• **WORK REQUIRED**:
Go through the data below and copy each line where the word "ValueError" occurs.

• **AVAILABLE DATA**:
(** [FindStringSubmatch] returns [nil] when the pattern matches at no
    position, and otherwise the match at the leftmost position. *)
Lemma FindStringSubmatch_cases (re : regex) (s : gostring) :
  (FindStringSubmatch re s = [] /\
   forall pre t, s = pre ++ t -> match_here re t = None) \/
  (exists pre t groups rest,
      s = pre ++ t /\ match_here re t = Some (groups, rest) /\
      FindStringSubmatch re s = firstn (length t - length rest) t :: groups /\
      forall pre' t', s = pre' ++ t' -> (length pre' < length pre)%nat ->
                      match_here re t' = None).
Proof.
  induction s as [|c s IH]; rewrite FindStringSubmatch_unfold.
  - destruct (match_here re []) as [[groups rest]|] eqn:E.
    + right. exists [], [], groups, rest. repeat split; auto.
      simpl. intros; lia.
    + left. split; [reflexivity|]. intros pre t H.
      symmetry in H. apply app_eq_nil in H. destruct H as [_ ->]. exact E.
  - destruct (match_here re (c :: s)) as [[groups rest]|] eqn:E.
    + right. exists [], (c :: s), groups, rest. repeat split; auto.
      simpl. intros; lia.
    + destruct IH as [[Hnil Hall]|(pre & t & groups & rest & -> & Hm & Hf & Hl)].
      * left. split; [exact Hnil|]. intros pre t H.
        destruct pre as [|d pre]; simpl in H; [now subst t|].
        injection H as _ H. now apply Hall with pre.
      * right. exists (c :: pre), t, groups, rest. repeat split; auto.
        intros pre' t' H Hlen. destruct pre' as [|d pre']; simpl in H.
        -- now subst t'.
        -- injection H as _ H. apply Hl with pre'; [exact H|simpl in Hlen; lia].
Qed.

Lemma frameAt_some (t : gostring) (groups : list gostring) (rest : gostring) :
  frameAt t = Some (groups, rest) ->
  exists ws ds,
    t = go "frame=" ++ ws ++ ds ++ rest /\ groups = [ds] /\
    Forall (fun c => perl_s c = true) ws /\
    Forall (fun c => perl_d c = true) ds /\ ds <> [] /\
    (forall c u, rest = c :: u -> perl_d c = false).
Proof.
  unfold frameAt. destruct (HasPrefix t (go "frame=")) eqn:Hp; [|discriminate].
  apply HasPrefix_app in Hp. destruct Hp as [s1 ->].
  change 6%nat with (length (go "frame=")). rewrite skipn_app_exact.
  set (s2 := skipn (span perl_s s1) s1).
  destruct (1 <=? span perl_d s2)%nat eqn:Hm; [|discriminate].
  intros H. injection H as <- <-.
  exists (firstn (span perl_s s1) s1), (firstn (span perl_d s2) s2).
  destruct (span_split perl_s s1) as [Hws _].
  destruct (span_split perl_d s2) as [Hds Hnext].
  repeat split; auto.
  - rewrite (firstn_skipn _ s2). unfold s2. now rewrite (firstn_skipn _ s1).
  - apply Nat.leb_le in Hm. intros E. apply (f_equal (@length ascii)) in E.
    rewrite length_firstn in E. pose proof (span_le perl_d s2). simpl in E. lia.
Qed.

...

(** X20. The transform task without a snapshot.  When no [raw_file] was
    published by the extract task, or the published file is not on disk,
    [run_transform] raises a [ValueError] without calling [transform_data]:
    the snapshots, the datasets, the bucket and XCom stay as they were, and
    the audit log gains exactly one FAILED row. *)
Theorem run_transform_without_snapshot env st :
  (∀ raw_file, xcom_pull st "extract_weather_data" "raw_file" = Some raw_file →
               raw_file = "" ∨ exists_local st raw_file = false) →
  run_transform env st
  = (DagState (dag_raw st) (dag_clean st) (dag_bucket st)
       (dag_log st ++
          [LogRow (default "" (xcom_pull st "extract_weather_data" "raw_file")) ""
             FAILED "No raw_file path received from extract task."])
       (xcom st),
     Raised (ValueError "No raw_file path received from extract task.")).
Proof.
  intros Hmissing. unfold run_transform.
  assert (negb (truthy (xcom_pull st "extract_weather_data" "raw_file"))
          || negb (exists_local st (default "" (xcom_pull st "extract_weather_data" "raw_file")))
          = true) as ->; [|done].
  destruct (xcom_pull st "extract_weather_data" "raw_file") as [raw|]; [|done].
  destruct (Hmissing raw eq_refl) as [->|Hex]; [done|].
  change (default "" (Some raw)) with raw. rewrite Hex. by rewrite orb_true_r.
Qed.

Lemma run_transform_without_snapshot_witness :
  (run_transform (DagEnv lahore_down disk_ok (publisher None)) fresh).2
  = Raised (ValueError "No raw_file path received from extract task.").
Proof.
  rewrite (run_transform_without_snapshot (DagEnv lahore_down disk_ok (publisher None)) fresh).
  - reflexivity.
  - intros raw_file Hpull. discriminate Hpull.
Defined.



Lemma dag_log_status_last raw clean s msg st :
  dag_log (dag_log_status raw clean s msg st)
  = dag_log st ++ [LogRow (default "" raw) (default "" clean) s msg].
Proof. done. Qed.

• **OUTPUT FOR THIS TASK**:
    [run_transform] raises a [ValueError] without calling [transform_data]:
     Raised (ValueError "No raw_file path received from extract task.")).
  = Raised (ValueError "No raw_file path received from extract task.").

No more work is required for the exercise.